▶ How to complete this task:
Please output the data below exactly as given, starting at its first line and stopping after the line that contains "blocks), [scrape_tweets] (the".

▶ Records provided:
============================================================

(** * Timeline scraper: a shallow embedding of [selenium_twitter_scraper.py]

    The development follows the Python module function by function:
    [extract_tweet_data] (field extraction with its nested [try]/[except]
    blocks), [scrape_tweets] (the scroll loop) and [main] (the per-company
    loop that writes the summary table).

    Modelling conventions.
    - Python [str] is [string]: a text is the sequence of its code
      points, each below 256 (the Latin-1 range).  Case folding, white
      space, the digit tests, [int], [float] and the two regular
      expressions are those of CPython on this range; texts with other
      characters are outside the model.
    - A call that may raise returns [res A]; [Raise e] carries the
      exception class and its message.  Every class listed in [exn_class]
      derives from Python's [Exception].
    - A Selenium [WebElement] is the tree of answers it gives to
      [find_element], [find_elements], [get_attribute] and [.text].
    - The WebDriver is a state machine over an arbitrary state type [D]:
      each call returns its answer together with the next driver state.
    - A [float] is a binary64 value: a sign with an exact magnitude, an
      infinity or a NaN; [float(s)] and the product of two floats round
      to nearest, ties to even, as IEEE 754 prescribes. *)

From Stdlib Require Import ZArith QArith String Ascii List Bool Lia DecimalString.
From stdpp Require Import gmap strings.
Import ListNotations.

Local Set Warnings "-register-all".

Open Scope string_scope.

(** ** Exceptions and fallible results *)

Inductive exn_class :=
| TimeoutException
| NoSuchElementException
| WebDriverException
| AttributeError
| TypeError
| ValueError
| KeyError
| OSError
| EOFError.

Inductive exn := Exn (cls : exn_class) (msg : string).

Definition exn_cls (e : exn) : exn_class := let 'Exn c _ := e in c.

(** [str(e)] *)
Definition exn_str (e : exn) : string := let 'Exn _ m := e in m.

Inductive res (A : Type) :=
| Ok (a : A)
| Raise (e : exn).
Arguments Ok {A} a.
Arguments Raise {A} e.

Definition res_bind {A B} (m : res A) (k : A -> res B) : res B :=
  match m with
  | Ok a => k a
  | Raise e => Raise e
  end.

Declare Scope res_scope.
Delimit Scope res_scope with res.
Notation "'let?' x ':=' m 'in' k" := (res_bind m (fun x => k))
  (at level 10, x pattern, m at level 100, k at level 200) : res_scope.
Open Scope res_scope.

Definition is_NoSuchElement (e : exn) : bool :=
  match exn_cls e with NoSuchElementException => true | _ => false end.

Definition is_Timeout (e : exn) : bool :=
  match exn_cls e with TimeoutException => true | _ => false end.

(** [except NoSuchElementException: <default>] around [body]. *)
Definition except_NoSuchElement {A} (body : res A) (default : A) : res A :=
  match body with
  | Ok a => Ok a
  | Raise e => if is_NoSuchElement e then Ok default else Raise e
  end.

(** ** Python string operations used by the scraper *)

(** The decimal digits 0 to 9: what [\d] matches and what [int] and
    [float] read. *)
Definition is_digit (c : ascii) : bool :=
  let n := nat_of_ascii c in (48 <=? n)%nat && (n <=? 57)%nat.

(** [c.lower()]: the letters A to Z and the capital letters from
    U+00C0 to U+00DE, the multiplication sign U+00D7 apart. *)
Definition lower_char (c : ascii) : ascii :=
  let n := nat_of_ascii c in
  if ((65 <=? n)%nat && (n <=? 90)%nat)
     || ((192 <=? n)%nat && (n <=? 222)%nat && negb (n =? 215)%nat)
  then ascii_of_nat (n + 32) else c.

(** [s.lower()] *)
Fixpoint str_lower (s : string) : string :=
  match s with
  | EmptyString => EmptyString
  | String c t => String (lower_char c) (str_lower t)
  end.

(** [sub in s] *)
Fixpoint str_in (sub s : string) : bool :=
  String.prefix sub s ||
  match s with
  | EmptyString => false
  | String _ t => str_in sub t
  end.

(** [c in s] for a one-character needle *)
Fixpoint char_in (c : ascii) (s : string) : bool :=
  match s with
  | EmptyString => false
  | String d t => Ascii.eqb c d || char_in c t
  end.

(** [s.replace(c, '')] *)
Fixpoint str_remove (c : ascii) (s : string) : string :=
  match s with
  | EmptyString => EmptyString
  | String d t => if Ascii.eqb c d then str_remove c t else String d (str_remove c t)
  end.

Definition str_nonempty (s : string) : bool :=
  match s with EmptyString => false | _ => true end.

Fixpoint all_digits (s : string) : bool :=
  match s with
  | EmptyString => true
  | String c t => is_digit c && all_digits t
  end.

(** [c.isdigit()]: the decimal digits and the superscripts one, two
    and three (U+00B9, U+00B2, U+00B3). *)
Definition isdigit_char (c : ascii) : bool :=
  let n := nat_of_ascii c in
  is_digit c || (n =? 178)%nat || (n =? 179)%nat || (n =? 185)%nat.

Fixpoint all_isdigit (s : string) : bool :=
  match s with
  | EmptyString => true
  | String c t => isdigit_char c && all_isdigit t
  end.

(** [s.isdigit()] *)
Definition str_isdigit (s : string) : bool := str_nonempty s && all_isdigit s.

(** Longest prefix of digits, and what follows it. *)
Fixpoint span_digits (s : string) : string * string :=
  match s with
  | EmptyString => (EmptyString, EmptyString)
  | String c t =>
      if is_digit c
      then let '(ds, r) := span_digits t in (String c ds, r)
      else (EmptyString, s)
  end.

Fixpoint digits_value_from (acc : Z) (s : string) : Z :=
  match s with
  | EmptyString => acc
  | String c t => digits_value_from (10 * acc + (Z.of_nat (nat_of_ascii c) - 48)) t
  end.

(** The number written by a string of decimal digits. *)
Definition digits_value (s : string) : Z := digits_value_from 0 s.

(** CPython's default limit on the digits of an integer literal
    ([sys.int_info.default_max_str_digits]). *)
Definition int_max_str_digits : nat := 4300.

(** [int(s)] for a text of which [s.isdigit()] holds: the superscript
    digits are no decimal digits, and a text of more than
    [int_max_str_digits] digits is refused. *)
Definition py_int (s : string) : res Z :=
  if negb (all_digits s)
  then Raise (Exn ValueError ("invalid literal for int() with base 10: " ++ s))
  else if (String.length s <=? int_max_str_digits)%nat
  then Ok (digits_value s)
  else Raise (Exn ValueError
                "Exceeds the limit (4300 digits) for integer string conversion").

Fixpoint str_drop (n : nat) (s : string) : string :=
  match n, s with
  | O, _ => s
  | S m, EmptyString => EmptyString
  | S m, String _ t => str_drop m t
  end.

(** ** Floating-point numbers *)

(** A binary64 value: a sign with an exact magnitude (the magnitude 0
    with either sign is a zero), an infinity or a NaN. *)
Inductive float64 :=
| Fnum (negative : bool) (magnitude : Q)
| Finf (negative : bool)
| Fnan.

(** [a / b] rounded to the nearest integer, ties to even, for
    [b > 0]. *)
Definition round_half_even (a b : Z) : Z :=
  let m := (a / b)%Z in
  let r := (a mod b)%Z in
  if (2 * r <? b)%Z then m
  else if (b <? 2 * r)%Z then (m + 1)%Z
  else if Z.even m then m else (m + 1)%Z.

(** [n / (d * 2 ^ e)] as a fraction of integers. *)
Definition scaled (n d e : Z) : Z * Z :=
  if (0 <=? e)%Z then (n, (d * 2 ^ e)%Z) else ((n * 2 ^ (- e))%Z, d).

(** The power of two by which the significand of [n / d > 0] is
    scaled: the one that leaves 53 bits before the point, and -1074
    for the subnormal numbers. *)
Definition ulp_exponent (n d : Z) : Z :=
  let e0 := (Z.log2 n - Z.log2 d - 52)%Z in
  let '(a, b) := scaled n d e0 in
  Z.max (if (a / b <? 2 ^ 52)%Z then e0 - 1 else e0) (-1074).

(** The binary64 value nearest to the rational [q >= 0], ties to even:
    a significand of 53 bits scaled by a power of two, and an infinity
    from 2^1024 on. *)
Definition b64_round (negative : bool) (q : Q) : float64 :=
  let n := Qnum q in
  let d := Z.pos (Qden q) in
  if (n <=? 0)%Z then Fnum negative 0
  else
    let e := ulp_exponent n d in
    let '(a, b) := scaled n d e in
    let m := round_half_even a b in
    if (0 <=? e)%Z
    then if (2 ^ 1024 <=? m * 2 ^ e)%Z then Finf negative
         else Fnum negative (inject_Z (m * 2 ^ e))
    else Fnum negative (Qred (Qmake m (Z.to_pos (2 ^ (- e))))).

(** [a * b] on floats *)
Definition fmul (a b : float64) : float64 :=
  match a, b with
  | Fnan, _ => Fnan
  | _, Fnan => Fnan
  | Finf s, Finf t => Finf (xorb s t)
  | Finf s, Fnum t m => if Qeq_bool m 0 then Fnan else Finf (xorb s t)
  | Fnum s m, Finf t => if Qeq_bool m 0 then Fnan else Finf (xorb s t)
  | Fnum s m, Fnum t k => b64_round (xorb s t) (m * k)
  end.

(** The white space [float] strips from both ends of its argument:
    tab to carriage return and the blank, and the two spaces beyond
    ASCII (U+0085, U+00A0), which it first turns into blanks. *)
Definition float_space (c : ascii) : bool :=
  let n := nat_of_ascii c in
  ((9 <=? n)%nat && (n <=? 13)%nat) || (n =? 32)%nat
  || (n =? 133)%nat || (n =? 160)%nat.

Fixpoint lstrip_with (space : ascii -> bool) (s : string) : string :=
  match s with
  | EmptyString => EmptyString
  | String c t => if space c then lstrip_with space t else s
  end.

Fixpoint all_with (space : ascii -> bool) (s : string) : bool :=
  match s with
  | EmptyString => true
  | String c t => space c && all_with space t
  end.

Fixpoint rstrip_with (space : ascii -> bool) (s : string) : string :=
  match s with
  | EmptyString => EmptyString
  | String c t =>
      if all_with space s then EmptyString else String c (rstrip_with space t)
  end.

Definition strip_with (space : ascii -> bool) (s : string) : string :=
  rstrip_with space (lstrip_with space s).

(** The digit-group underscores of a numeric literal are dropped; each
    must stand between two digits.  [prev] is the character before
    [s]. *)
Fixpoint drop_underscores (prev : ascii) (s : string) : option string :=
  match s with
  | EmptyString => if Ascii.eqb prev "_" then None else Some EmptyString
  | String c t =>
      if Ascii.eqb c "_" then
        if is_digit prev then drop_underscores c t else None
      else if Ascii.eqb prev "_" && negb (is_digit c) then None
      else option_map (String c) (drop_underscores c t)
  end.

(** An optional sign and what follows it. *)
Definition split_sign (s : string) : bool * string :=
  match s with
  | String c t =>
      if Ascii.eqb c "-" then (true, t)
      else if Ascii.eqb c "+" then (false, t)
      else (false, s)
  | EmptyString => (false, s)
  end.

(** The exponent part at the head of [r], if there is one with at
    least one digit, and what follows it. *)
Definition split_exponent (r : string) : Z * string :=
  match r with
  | String c t =>
      if Ascii.eqb c "e" || Ascii.eqb c "E" then
        let '(negative, t') := split_sign t in
        let '(ds, r') := span_digits t' in
        if str_nonempty ds
        then ((if negative then - digits_value ds else digits_value ds)%Z, r')
        else (0%Z, r)
      else (0%Z, r)
  | EmptyString => (0%Z, r)
  end.

(** The rational [digits * 10 ^ scale]. *)
Definition decimal_q (digits : string) (scale : Z) : Q :=
  Qmake (digits_value digits * 10 ^ Z.max 0 scale)
        (Z.to_pos (10 ^ Z.max 0 (- scale))).

(** [float(s)]: white space at both ends is dropped; then an optional
    sign is followed by "inf", "infinity" or "nan" in any letter case,
    or by digits with an optional point and an optional exponent, with
    at least one digit before or after the point; digits may be
    grouped by single underscores.  Any other text raises
    [ValueError]. *)
Definition py_float (s : string) : res float64 :=
  let invalid :=
    Raise (Exn ValueError ("could not convert string to float: " ++ s)) in
  match drop_underscores "000" (strip_with float_space s) with
  | None => invalid
  | Some u =>
      let '(negative, body) := split_sign u in
      let word := str_lower body in
      if String.eqb word "inf" || String.eqb word "infinity"
      then Ok (Finf negative)
      else if String.eqb word "nan" then Ok Fnan
      else
        let '(ip, r1) := span_digits body in
        let '(fp, r2) :=
          match r1 with
          | String c t => if Ascii.eqb c "." then span_digits t else (EmptyString, r1)
          | EmptyString => (EmptyString, r1)
          end in
        let '(exponent, r3) := split_exponent r2 in
        if str_nonempty (ip ++ fp) && negb (str_nonempty r3)
        then Ok (b64_round negative
                   (decimal_q (ip ++ fp)
                      (exponent - Z.of_nat (String.length fp))))
        else invalid
  end.

(** [re.search(r"/status/(\d+)", s)], returning group 1 of the leftmost
    match. *)
Fixpoint search_status (s : string) : option string :=
  let here :=
    if String.prefix "/status/" s
    then let ds := fst (span_digits (str_drop 8 s)) in
         if str_nonempty ds then Some ds else None
    else None in
  match here with
  | Some g => Some g
  | None =>
      match s with
      | EmptyString => None
      | String _ t => search_status t
      end
  end.

Definition is_KMB (c : ascii) : bool :=
  Ascii.eqb c "K" || Ascii.eqb c "M" || Ascii.eqb c "B".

============================================================

▶ Solution to this problem:
(** * Timeline scraper: a shallow embedding of [selenium_twitter_scraper.py]

    The development follows the Python module function by function:
    [extract_tweet_data] (field extraction with its nested [try]/[except]
    blocks), [scrape_tweets] (the scroll loop) and [main] (the per-company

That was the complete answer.